WCVB

Say you're a Bostonian with a little extra to give—time, money or even a few Red Sox tickets. Where do you go? WCVB Boston, Hearst-Argyle's ABC affiliate, wants you to go to its Web site and click through to CommonWealth 5, a forum for Beantown charities looking for goods and services.

If you're that mythical Red Sox fan, when you get to CommonWealth 5, you post your offering (it takes about 30 seconds), and e-mails are automatically sent to 280 participating charities that might want those seats. Charities contact you, and together you finish the deal on what amounts to a kind of altruistic eBay. The Web site also has individual charities' wish lists.

Although other charitable Web sites are available, WCVB Director of Public Affairs and Community Services Karen Holmes Ward says, "This one is the only one that uses the power of television to drive viewers to a charitable-giving location." WCVB promotes the service with 50 weekly 30-second public-service announcements.

As the four-year-old service has grown, it has "matched" over 1,200 donors and charities and hired a part-time employee to work for CommonWealth 5.

The service is growing, too. It has a waiting list of about 50 charities the station will check out to ensure they're on the up and up.
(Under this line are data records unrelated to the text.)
(** [receive], with the bytes the decoder adds at the end of the upload. *)
Definition receive : io Reader ImportError (list Z) := λ r,
  match body r with
  | Err e :: rest => (bad ("the upload failed: " +:+ e), MkReader rest (header r) (received r) (decoder r) (decoded r) (ended r))
  | [] =>
      let r := MkReader [] (header r) (received r) (decoder r) (decoded r) true in
      if (length (header r) <? length MAGIC + 1)%nat then (bad "this is not a WireTAP archive: it is too short", r)
      else match dec_finish (decoder r) with
           | Ok out => (Ok out, r)
           | Err e => (bad ("the archive is truncated or corrupt: " +:+ e), r)
           end
  | Ok bytes :: rest =>
      let wanted := (length MAGIC + 1 - length (header r))%nat in
      let h := header r ++ take wanted bytes in
      match (if (0 <? wanted)%nat then check_header h else Ok tt) with
      | Ok _ => (Ok [], MkReader rest h (drop wanted bytes) (decoder r) (decoded r) (ended r))
      | Err e => (Err e, MkReader rest h (received r) (decoder r) (decoded r) (ended r))
      end
  end.
Definition inflate : io Reader ImportError (list Z) := λ r,
  let n := Z.to_nat INFLATE_AT in
  let rest := MkReader (body r) (header r) (drop n (received r)) in
  match dec_write (decoder r) (take n (received r)) with
  | Ok (d, out) => (Ok out, rest d (decoded r) (ended r))
  | Err e => (bad ("the archive is corrupt: " +:+ e), rest (decoder r) (decoded r) (ended r))
  end.
(** [take_decoded]. *)
Definition take_decoded (out : list Z) (r : Reader) : Reader :=
  MkReader (body r) (header r) (received r) (decoder r) (decoded r ++ out) (ended r).

(** Each turn takes a chunk of the body, the end, or a byte received, at least. *)
Definition fill_fuel (r : Reader) : nat :=
  (2 + length (received r) + sum_list ((λ c, match c with Ok bytes => 1 + length bytes | Err _ => 1 end) <$> body r))%nat.
Fixpoint fill_from (fuel : nat) : io Reader ImportError bool := λ r,
  match fuel with
  | O => (Ok false, r)
  | S fuel =>
      if ended r then (Ok false, r)
      else
        match (if bool_decide (received r = []) then receive r else inflate r) with
        | (Err e, r) => (Err e, r)
        | (Ok out, r) => if bool_decide (out = []) then fill_from fuel r else (Ok true, take_decoded out r)
        end
  end.
Definition fill : io Reader ImportError bool := λ r, fill_from (fill_fuel r) r.
(** An import's task moves, where what it says of itself still holds. *)
Lemma kept_importer s i t t' :
  kept s → sw_importers s !! i = Some t → imp_ok s t' → (active (im_at t') = true → active (im_at t) = true) → kept (put_importer i t' s).
Proof.
  intros [Hf Hl Hw Hi Ho Hfr Hk] Ht Hok Hact. constructor; try done; cbn.
  - intros j u Hj. destruct (decide (i = j)) as [<-|Hne].
    + rewrite list_lookup_insert_eq in Hj by by eapply lookup_lt_Some. by injection Hj as <-.
    + rewrite list_lookup_insert_ne in Hj by done. by apply (Hi j u).
  - assert (Hat : ∀ j u, <[i := t']> (sw_importers s) !! j = Some u → active (im_at u) = true →
      ∃ u', sw_importers s !! j = Some u' ∧ active (im_at u') = true).
    { intros j u Hj Hau. destruct (decide (i = j)) as [<-|Hne].
      - rewrite list_lookup_insert_eq in Hj by by eapply lookup_lt_Some. injection Hj as <-. eauto.
      - rewrite list_lookup_insert_ne in Hj by done. eauto. }
    intros j k u v Hj Hk' Hau Hav. destruct (Hat j u Hj Hau) as (u' & Hu & Hau'), (Hat k v Hk' Hav) as (v' & Hv & Hav'). by eapply Ho.
Qed.
Lemma imp_ok_idle s t : active (im_at t) = false → imp_ok s t.
Proof. unfold imp_ok. congruence. Qed.

(** The gate is shut once nobody holds it. *)
Lemma kept_shut s g : kept s → existsb (holds_gate g) (sw_writers s) = false → kept (shut g s).
Proof.
  intros [Hf Hl Hw Hi Ho Hfr Hk] Hno. constructor; try done; cbn.
  - intros g' Hg'. apply Hf. destruct (decide (g = g')) as [<-|Hne]; [|by rewrite list_lookup_insert_ne in Hg'].
    apply list_lookup_insert_Some in Hg' as [(_ & ? & _)|[Hn _]]; done.
  - intros g' Hg'. destruct (Hl g' Hg') as [b Hb]. destruct (decide (g = g')) as [<-|Hne].
    + rewrite list_lookup_insert_eq by (by eapply lookup_lt_Some). eauto.
    + rewrite list_lookup_insert_ne by done. eauto.
  - intros i g' rows Hi'. specialize (Hw i g' rows Hi'). rewrite list_lookup_insert_ne; [done|]. intros ->.
    rewrite (proj2 (existsb_exists _ _)) in Hno; [done|]. exists (WHolding g' rows). split; [apply list_elem_of_In, list_elem_of_lookup; eauto|].
    cbn. apply Nat.eqb_refl.
  - intros i t Ht Ha. destruct (Hi i t Ht Ha) as (Hli & Hg & Hr). split_and!; [done| |done].
    intros Hp g' Hg'. cbn. specialize (Hg Hp g' Hg'). destruct (decide (g = g')) as [<-|Hne].
    + rewrite list_lookup_insert_eq by (by eapply lookup_lt_Some). done.
    + by rewrite list_lookup_insert_ne.
Qed.
Lemma kept_gate s t s' : kept s → active (im_at t) = true → imp_ok s t → shut_gate (im_held t) s = Some s' →
  kept s' ∧ sw_importers s' = sw_importers s ∧ sw_listed s' = sw_listed s ∧ (∀ g, im_held t = Some g → sw_gates s' !! g = Some true).
Proof.
  intros Hk Ha Ht. unfold shut_gate. destruct (im_held t) as [g|] eqn:Hh; [|by intros [= <-]].
  destruct (existsb _ _) eqn:Hno; [done|]. intros [= <-]. split_and!; [by apply kept_shut|done|done|].
  intros g' [= <-]. cbn. destruct (Ht Ha) as [Hl _]. rewrite Hh in Hl. destruct (kp_listed s Hk g Hl) as [b Hb].
  apply list_lookup_insert_eq. by eapply lookup_lt_Some.
Qed.

(** The claim is released, its gate shut. *)
Lemma kept_release s i t :
  kept s → sw_importers s !! i = Some t → active (im_at t) = true → past_gate (im_at t) = true →
  ∀ a, active a = false → kept (put_importer i (to_at a t) (set_listed None s)).
Proof.
  intros Hk Ht Ha Hp a Hia. pose proof Hk as [Hf Hl Hw Hi Ho Hfr Hr]. destruct (Hi i t Ht Ha) as (Hli & Hg & _).
  assert (Hnone : ∀ g, sw_gates s !! g ≠ Some false).
  { intros g Hfg. specialize (Hf g Hfg). rewrite Hli in Hf. injection Hf as Hh. specialize (Hg Hp g Hh). congruence. }
  constructor; try done; cbn.
  - intros g Hfg. by destruct (Hnone g).
  - intros j u Hj. destruct (decide (i = j)) as [<-|Hne].
    + rewrite list_lookup_insert_eq in Hj by by eapply lookup_lt_Some. injection Hj as <-. by apply imp_ok_idle.
    + rewrite list_lookup_insert_ne in Hj by done. intros Hau. exfalso. apply Hne. by eapply Ho.
  - intros j k u v Hj Hk' Hau Hav. destruct (decide (i = j)) as [<-|Hj'].
    + rewrite list_lookup_insert_eq in Hj by by eapply lookup_lt_Some. injection Hj as <-. cbn in Hau. congruence.
    + rewrite list_lookup_insert_ne in Hj by done. exfalso. apply Hj'. by eapply Ho.
  - intros Hst. specialize (Hr Hst). destruct (holding_import s); [|done]. etrans; [exact Hr|apply pend_stored].
Qed.

Lemma kept_drain s : kept s → kept (drain_target s).
Proof.
  intros [Hf Hl Hw Hi Ho Hfr Hk]. constructor; try done; cbn.
  - intros i t Ht Ha. destruct (Hi i t Ht Ha) as (Hli & Hg & Hr). split_and!; [done|done|]. cbn.
    intros Hat Hh Hs. apply orb_false_iff in Hs as [Hs _]. by apply Hr.
  - intros [Hs Hn]%orb_false_iff. specialize (Hk Hs). change (holding_import (drain_target s)) with (holding_import s).
    rewrite Hn in Hk |- *. destruct (sw_target s) as [d|]; [|done]. cbn in *. by rewrite drained_stored.
Qed.

(** A write over a connection of its database. *)
Lemma kept_stores n add r s s' ok :
  kept s → stores n add r s = (s', ok) →
  (∀ d, pend_of (Some d) ⊆+ pend_of (Some (add d)) ∧ stored_of (Some d) ⊆+ stored_of (Some (add d))) →
  kept s' ∧ sw_writers s' = sw_writers s ∧ sw_gates s' = sw_gates s ∧ sw_listed s' = sw_listed s ∧ sw_acked s' = sw_acked s ∧
  sw_importers s' = sw_importers s ∧ sw_stray s' = sw_stray s ∧
  (ok = true → ∃ d, sw_target s = Some d ∧ sw_target s' = Some (add d)).
Proof.
  intros Hk Hs Hadd. unfold stores in Hs. destruct (sw_target s) as [d|] eqn:Hd; [|by injection Hs as <- <-].
  assert (Hgrow : kept (set_target (Some (add d)) s)) by (apply kept_target; [done|rewrite Hd; apply Hadd..]).
  destruct r; [|by injection Hs as <- <-|]; (destruct (_ =? _)%nat; injection Hs as <- <-; split_and!; try done; intros _; by exists d).
Qed.
Lemma add_pending_grows rows d : pend_of (Some d) ⊆+ pend_of (Some (add_pending rows d)) ∧ stored_of (Some d) ⊆+ stored_of (Some (add_pending rows d)).
Proof. cbn. unfold stored, add_pending. cbn. rewrite app_assoc. split; by apply submseteq_inserts_r. Qed.
Lemma add_live_grows rows d : pend_of (Some d) ⊆+ pend_of (Some (add_live rows d)) ∧ stored_of (Some d) ⊆+ stored_of (Some (add_live rows d)).
Proof. cbn. unfold stored, add_live. cbn. split; [done|]. apply submseteq_app; [by apply submseteq_inserts_r|done]. Qed.

(** A held write is acknowledged: nobody is past the gate. *)
Lemma kept_ack s g rows d :
  kept s → sw_gates s !! g = Some false →
  sw_target s = Some (add_pending rows d) → (sw_stray s = false → sw_acked s ⊆+ pend_of (Some d)) → kept (acknowledge rows s).
Proof.
  intros [Hf Hl Hw Hi Ho Hfr Hk] Hg Ht Ha. specialize (Hf g Hg) as Hli.
  constructor; try done; cbn.
  - intros i t Hit Hact. destruct (Hi i t Hit Hact) as (Hlt & Hp & Hr). split_and!; [done|done|]. cbn.
    intros Hat Hh Hs. exfalso. rewrite Hli in Hlt. injection Hlt as Hlt. symmetry in Hlt.
    assert (past_gate (im_at t) = true) as Hpg by by rewrite Hat. specialize (Hp Hpg g Hlt). congruence.
  - by rewrite Hli.
  - intros Hs. unfold holding_import in *. cbn in *. rewrite Hli, Ht. cbn. apply submseteq_app; [by apply Ha|done].
Qed.
(** [WindowQuery::window]. *)
Definition window (from_us to_us : option Z) : result ApiError (option Window) :=
  match from_us, to_us with
  | None, None => Ok None
  | Some f, Some t => if f <? t then Ok (Some (MkWindow f t)) else Err (bad_request_status "the window's from_us must be before its to_us")
  | _, _ => Err (bad_request_status "a window needs both from_us and to_us")
  end.
Definition stop_unavailable (s : Stop) : ApiError :=
  match s with Panicked => Broken | Sql.Failed (BadRequest m) | Sql.Failed (Database m) => unavailable m end.
Definition export_estimate (key : KeyInfo) (db : string) (from_us to_us : option Z) : handler :=
  guarded (check_admin key) (
    io_lift (window from_us to_us) ≫= λ win, client_for db ≫= λ v,
    answers (e <-? map_err stop_unavailable (estimate (v_query v) win) ;; Ok (SEstimate e))).
Definition export_start (key : KeyInfo) (db : string) (from_us to_us : option Z) : handler :=
  guarded (check_admin key) (
    io_lift (window from_us to_us) ≫= λ win, client_for db ≫= λ v,
    io_lift (map_err stop_unavailable (estimate (v_query v) win)) ≫= λ e,
    if es_empty e then io_err (bad_request_status ("database '" +:+ db +:+ "' holds nothing in that window to export"))
    else does (Links_ db) ≫= λ _, mret (ok_response (SText ("/v1/exports/" +:+ w_token w)))).
(** The link is the credential. [connect_current] is [pool] and a connection. *)
Definition export_download (token : string) : handler :=
  does (Redeems token) ≫= λ _,
  match (redeem (w_now w) token (w_links w)).1 with
  | None => io_err (not_found "this export link is unknown, used or expired")
  | Some link =>
      let v := w_db w (ln_database link) in
      io_lift (map_err api_of_db (v_pool v)) ≫= λ _, io_lift (map_err unavailable (v_raw v)) ≫= λ _,
      does (Downloads (ln_database link)) ≫= λ _, mret (ok_response (SArchive (file_name (ln_database link) (ln_window link))))
  end.
Definition api_of_import (e : ImportError) : ApiError :=
  match e with IBadRequest m => bad_request_status m | INotFound m => not_found m | IConflict m => conflict m | IUnavailable m => unavailable m end.
Definition import_archive (key : KeyInfo) (db : string) (replace : bool) : handler :=
  guarded (check_admin key) (
    guarded (if replace then check_admin_reauthenticated (w_now w) key else Ok tt) (
      does (LoadsArchive db replace) ≫= λ _, answers (
        imported <-? map_err internal (w_archive w db replace) ;; check map_err api_of_import imported ;; Ok (SText db)))).

(** ** Keys, secrets and the rest of the admin's *)

Definition change (c : Change) (k : Answer → result ApiError Shown) : handler :=
  does (ChangesKeys c) ≫= λ _, answers (a <-? map_err bad_request_status (w_change w c) ;; k a).
Definition changed (missing : string) (a : Answer) : result ApiError Shown :=
  match a with Changed false => Err (not_found missing) | a => Ok (SAnswer a) end.

Definition keys_list (key : KeyInfo) : handler :=
  guarded (check_admin key) (answers (l <-? map_err bad_request_status (w_keys w) ;; Ok (SKeys l))).
Definition keys_create (key : KeyInfo) (name role : string) (pin : option string) : handler :=
  guarded (check_admin_reauthenticated (w_now w) key) (
    match role_parse role with
    | None => io_err (bad_request_status ("unknown role '" +:+ role +:+ "'"))
    | Some role => change (CCreate name role pin (w_token w)) (λ a, Ok (SAnswer a))
    end).
Definition keys_disable (key : KeyInfo) (id : Z) : handler :=
  guarded (check_admin key) (change (CSetDisabled id true) (changed ("key not found or already disabled: " +:+ pretty id))).
Definition keys_enable (key : KeyInfo) (id : Z) : handler :=
  guarded (check_admin key) (change (CSetDisabled id false) (changed ("key not found or not disabled: " +:+ pretty id))).
Definition keys_rotate (key : KeyInfo) (id : Z) : handler :=
  guarded (check_admin_reauthenticated (w_now w) key) (change (CRotate id (w_token w)) (λ a,
    match a with
    | Rotation NotFound => Err (not_found ("key not found: " +:+ pretty id))
    | Rotation RotateDisabled => Err (conflict ("key " +:+ pretty id +:+ " is disabled; enable it before rotating it"))
    | a => Ok (SAnswer a)
    end)).
Definition keys_edit (key : KeyInfo) (id : Z) (name : option string) (pin : option (option string)) : handler :=
  guarded (check_admin key) (change (CEdit id name pin) (changed ("key not found: " +:+ pretty id))).
Definition keys_delete (key : KeyInfo) (id : Z) : handler :=
  guarded (check_admin_reauthenticated (w_now w) key) (change (CDelete id) (changed ("key not found: " +:+ pretty id))).

Definition secrets_list (key : KeyInfo) : handler :=
  guarded (check_admin key) (mret (ok_response
    (SSecrets (w_secrets w).1 (bootstrap_configured (w_bootstrap w)) (w_secrets w).2 (stale_config (w_bootstrap w))))).
(** The notes of a rotation. *)
Definition password_note (persisted : bool) : string :=
  if persisted then "Saved in the gateway's password file. Nothing more to do."
  else "Not saved: put it in the deployment's env as POSTGRES_PASSWORD, for both the " +:+
       "backend and the timescaledb services, before the gateway next restarts. Until " +:+
       "then a restarted gateway cannot reach the database. Anything else that logs in " +:+
       "as this role, such as a backup job or a migration DSN, needs it too.".
Definition admin_key_note (persisted : bool) : string :=
  if persisted then "Saved in the gateway's admin key file. The old key no longer works."
  else "Kept across restarts, and the old key stays dead even if the gateway restarts " +:+
       "with it. Put the new one in the deployment's env as WIRETAP_ADMIN_KEY too, so " +:+
       "the env matches.".
Definition rotate_db_password (key : KeyInfo) : handler :=
  guarded (check_admin_reauthenticated (w_now w) key) (does RotatesPassword ≫= λ _, answers (
    s <-? map_err internal (w_rotate_password w) ;; Ok (SSecret s (w_secrets w).1 (password_note (w_secrets w).1)))).
Definition rotate_admin_key (key : KeyInfo) : handler :=
  guarded (check_admin_reauthenticated (w_now w) key) (does RotatesAdminKey ≫= λ _, answers (
    rotated <-? map_err internal (w_rotate_admin w) ;;
    s <-? ok_or rotated (conflict
      "no admin key is configured (WIRETAP_ADMIN_KEY or WIRETAP_ADMIN_KEY_FILE) for a new one to replace") ;;
    Ok (SSecret s (w_secrets w).2 (admin_key_note (w_secrets w).2)))).

Definition ingest_sessions (key : KeyInfo) : handler := guarded (check_admin key) (mret (ok_response (SSessions (w_sessions w)))).
Definition daemons (key : KeyInfo) : handler :=
  guarded (check_admin key) (answers (l <-? map_err unavailable (w_daemons w) ;; Ok (SDaemons l))).
(** [AssignError::into_response]. *)
Definition assign_refused (e : AssignError) : handler :=
  match e with
  | ARejected findings =>
      mret (400, SRejected (String.concat "; " ((λ f, f.1 +:+ ": " +:+ f.2) <$> findings)) findings)
  | AConflict current => mret (409, SConflicting "the assignment changed since it was read" current)
  | ADatabase e => io_err (unavailable e)
  end.
Definition assignments_put (key : KeyInfo) (body : Assign) : handler :=
  guarded (check_admin key) (does (Assigns (as_daemon_id body)) ≫= λ _,
    match w_assign w body (ki_name key) with
    | Ok assignment => mret (ok_response (SAssigned (as_daemon_id body) (as_interface body) assignment))
    | Err e => assign_refused e
    end).
Definition assignments_delete (key : KeyInfo) (params : Unassign) : handler :=
  guarded (check_admin key) (does (Assigns (un_daemon_id params)) ≫= λ _,
    match w_clear w params (ki_name key) with
    | Ok _ => mret (204, SNothing)
    | Err e => assign_refused e
    end).

(** [hex::decode]. *)
Definition hex_value (c : Ascii.ascii) : option Z := Cidr.to_digit 16 c.
Fixpoint hex_decode (s : string) : option (list Z) :=
  match s with
  | EmptyString => Some []
  | String a (String b s) => x ← hex_value a; y ← hex_value b; l ← hex_decode s; Some (x * 16 + y :: l)
  | String _ EmptyString => None
  end.
Definition catalog_get (key : KeyInfo) (sha : string) : handler :=
  guarded (check_admin key) (
    match hex_decode sha with
    | Some b =>
        if (length b =? 20)%nat then answers (
          stored <-? map_err unavailable (w_stored w b) ;;
          match stored with Some c => Ok (SStored c) | None => Err (not_found ("no catalogue " +:+ sha)) end)
        else io_err (bad_request_status (debug_str sha +:+ " is not a SHA-1"))
    | None => io_err (bad_request_status (debug_str sha +:+ " is not a SHA-1"))
    end).

Definition log_level (name : string) : result ApiError Z :=
  match find (λ l, eq_ignore_ascii_case l.1 name) log_ladder with
  | Some l => Ok l.2
  | None => Err (bad_request_status ("unknown level '" +:+ name +:+ "'"))
  end.
(** The limit applies after the filter. *)
Definition keep_newest (records : list LogRecord) (min : option Z) (limit : nat) : list LogRecord :=
  let kept := filter (λ r, default true ((λ m, m <=? lg_level r) <$> min) = true) records in
  drop (length kept - limit) kept.
Definition logs (key : KeyInfo) (level : option string) (limit : option nat) : handler :=
  guarded (check_admin key) (
    io_lift (match level with Some l => v <-? log_level l ;; Ok (Some v) | None => Ok None end) ≫= λ min,
    mret (ok_response (SLogs (keep_newest (w_logs w) min (default 200%nat limit))))).

(** ** The routes *)

Inductive Endpoint :=
  | Healthz | Health | ExportDownload (token : string)
  | Whoami | ListDatabases | CreateDatabase (name : string) | DeleteDatabase (db : string)
  | ExportStart (db : string) (from_us to_us : option Z) | ExportEstimate (db : string) (from_us to_us : option Z)
  | ImportArchive (db : string) (replace : bool) | MigrateDatabase (db : string) | RefreshRollup (db : string)
  | TimeBoundsOf (db : string) (protocol : option Protocol)
  | InventoryOf (db : string) (start end_ : option string) (protocol : option Protocol)
  | FramesOf (db : string) (start end_ after : option string) (limit : option Z) (protocol : option Protocol)
  | PayloadsOf (db : string) (p : PayloadsParams)
  | EventsList (db : string) (start end_ : option string) (limit : option Z) | EventsCreate (db : string) (new : NewEvent)
  | EventsUpdate (db : string) (id : Z) (patch : EventPatch) | EventsDelete (db : string) (id : Z)
  | Analyse (db : string) (query_id : option string) (q : Analysis) | CancelQuery (id : string)
  | ActivityOf (db : string) | ActivitySignal (db : string) (pid : Z) (terminate : bool)
  | ImportCapture (db : string) (create : bool) (body : Body)
  | KeysList | KeysCreate (name role : string) (pin : option string) | KeysDelete (id : Z)
  | KeysEdit (id : Z) (name : option string) (pin : option (option string)) | KeysDisable (id : Z) | KeysEnable (id : Z) | KeysRotate (id : Z)
  | SecretsList | RotateDbPassword | RotateAdminKey | IngestSessions | Daemons
  | AssignmentsPut (body : Assign) | AssignmentsDelete (params : Unassign) | CatalogGet (sha : string)
  | LogsOf (level : option string) (limit : option nat).

(** The routes with a [{db}]. *)
Definition path_db (e : Endpoint) : option string :=
  match e with
  | DeleteDatabase db | ExportStart db _ _ | ExportEstimate db _ _ | ImportArchive db _ | MigrateDatabase db | RefreshRollup db
  | TimeBoundsOf db _ | InventoryOf db _ _ _ | FramesOf db _ _ _ _ _ | PayloadsOf db _ | EventsList db _ _ _ | EventsCreate db _
  | EventsUpdate db _ _ | EventsDelete db _ | Analyse db _ _ | ActivityOf db | ActivitySignal db _ _ | ImportCapture db _ _ => Some db
  | _ => None
  end.

Definition handle (key : KeyInfo) (e : Endpoint) : handler :=
  match e with
  | Healthz => healthz | Health => health | ExportDownload token => export_download token
  | Whoami => whoami key | ListDatabases => list_databases key | CreateDatabase name => create_database key name
  | DeleteDatabase db => delete_database key db | ExportStart db f t => export_start key db f t
  | ExportEstimate db f t => export_estimate key db f t | ImportArchive db r => import_archive key db r
  | MigrateDatabase db => migrate_database key db | RefreshRollup db => refresh_rollup key db
  | TimeBoundsOf db p => time_bounds_h key db p | InventoryOf db s e p => inventory_h key db s e p
  | FramesOf db s e a l p => frames_h key db s e a l p | PayloadsOf db p => payloads_h key db p
  | EventsList db s e l => events_list key db s e l | EventsCreate db n => events_create key db n
  | EventsUpdate db id p => events_update key db id p | EventsDelete db id => events_delete key db id
  | Analyse db id q => query_handler key db id q | CancelQuery id => cancel_query key id
  | ActivityOf db => activity_h key db | ActivitySignal db pid t => activity_signal key db pid t
  | ImportCapture db c b => import_capture key db c b
  | KeysList => keys_list key | KeysCreate n r p => keys_create key n r p | KeysDelete id => keys_delete key id
  | KeysEdit id n p => keys_edit key id n p | KeysDisable id => keys_disable key id | KeysEnable id => keys_enable key id
  | KeysRotate id => keys_rotate key id | SecretsList => secrets_list key | RotateDbPassword => rotate_db_password key
  | RotateAdminKey => rotate_admin_key key | IngestSessions => ingest_sessions key | Daemons => daemons key
  | AssignmentsPut b => assignments_put key b | AssignmentsDelete p => assignments_delete key p
  | CatalogGet sha => catalog_get key sha | LogsOf l n => logs key l n
  end.

(** [refuse_gateway_database_mw]. *)
Definition refuse_gateway_database (e : Endpoint) (k : handler) : handler :=
  match path_db e with
  | Some db => if is_gateway_database (w_config w) db then io_err (forbidden (protected db)) else k
  | None => k
  end.

(** The routes outside [auth_mw]. *)
Definition is_open (e : Endpoint) : bool := match e with Healthz | Health | ExportDownload _ => true | _ => false end.
Definition nobody : KeyInfo := MkKeyInfo 0 EmptyString Read None None.
(* ===== verification/System.v ===== *)
(** * The worker and its sink ([archive.rs] [BatchSink])

    [BatchSink] is the trait the batcher writes to. Here the worker's events are
    answered by a sink instead of arbitrarily: a run of the two together is a run
    of the worker, and what the worker counts as stored is what the sink answered
    for. [ForwardSink] is the instance. *)

From S2P Require Import Prelude F64 Model Source Wire Cache CacheFifo Catalogues Forward ForwardProofs Archive Batcher BatcherProofs.
Import Sample.
Local Open Scope Z_scope.

(** ** [trait BatchSink] *)

Class BatchSink (K : Type) := {
  sink_connect : K → SinkResult * K;
  sink_write : list Sample → K → result WriteError () * K;
  sink_keep_alive : K → SinkResult * K;
  sink_close : K → K
}.

(** A write answers for a prefix of its batch, and nothing else does. *)
Class BatchSinkLaws (K : Type) `{BatchSink K} := {
  answers : K → list Sample;
  connect_answers : ∀ k r k', sink_connect k = (r, k') → answers k' = answers k;
  write_answers : ∀ b k r k', sink_write b k = (r, k') →
    (delivered_of (length b) r ≤ length b)%nat ∧ answers k' = answers k ++ take (delivered_of (length b) r) b;
  keep_alive_answers : ∀ k r k', sink_keep_alive k = (r, k') → answers k' = answers k;
  close_answers : ∀ k, answers (sink_close k) = answers k
}.

Section System.
Context {C : Type} `{FrameCacheLaws C} {K : Type} `{BatchSinkLaws K}.

(** What happens outside the worker, the worker running, and its call to the sink
    completing. *)
Inductive sys_event :=
  | SFrame (now : Z) (x : Sample)
  | SStop
  | SStopDropped
  | SWork
  | SSink (now : Z)
  | STimeout
  | SBackoff.

(** The sink's answer to what the worker awaits, as an event of the worker. *)
Definition sink_answer (now : Z) (p : Pc) (k : K) : option (event * K) :=
  match p with
  | Connecting => let '(r, k') := sink_connect k in Some (Connected r, k')
  | DrainWriting frames => let '(r, k') := sink_write (sample <$> frames) k in Some (Wrote now r, k')
  | Writing batch => let '(r, k') := sink_write batch k in Some (Wrote now r, k')
  | FlushWriting batch => let '(r, k') := sink_write batch k in Some (Wrote now r, k')
  | KeepingAlive => let '(r, k') := sink_keep_alive k in Some (KeptAlive r, k')
  | Closing _ _ | FlushClosing => Some (SinkClosed, sink_close k)
  | _ => None
  end.
(** * EttaWallet: Lightning state store and LDK synchronisation coordinator

    A shallow embedding of
      - [src/state/models/lightning.ts]  (the easy-peasy store model), and
      - [src/ldk/index.ts]               (node lifecycle, watch-transaction
                                          and payment-event reconcilers),
    followed by the properties established about them.

    Conventions.
      - JavaScript strings are [string]; [===] on strings is [String.eqb].
      - JavaScript numbers that hold epoch seconds, heights and amounts are
        integers and are modelled by [Z].
      - An optional property ([alias?: string]) is an [option]; [None] is a
        property the object does not have.
      - A plain object used as a dictionary is a [JsObject.t]: the list of its
        own properties in enumeration order.
      - An easy-peasy action is a function from the state to the next state
        (immer turns the mutations of the draft into the next state); an
        action whose body throws leaves the store as it was. *)

From Stdlib Require Import String Ascii List Bool ZArith NArith Lia.
Import ListNotations.

Local Open Scope string_scope.
Local Open Scope list_scope.

(* ================================================================== *)
(** ** JavaScript values *)

Module Js.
"We want donors to feel comfortable" about the legitimacy of the charities on the site, says Holmes Ward. But, from the start, WCVB decided to favor small to midsize charities, because most larger charities have in-house help raising money and supplies. "This Internet format," she says, "levels the playing field."

And the needs and opportunities abound. Items donated range from knitting yarn to homegrown eggs—20 dozen eggs a week by a couple (with 60 chickens, that is).

Holmes Ward loves the diversity. "One man's trash is another man's treasure," she says. "You never know what people are looking for until you put it up on the Internet."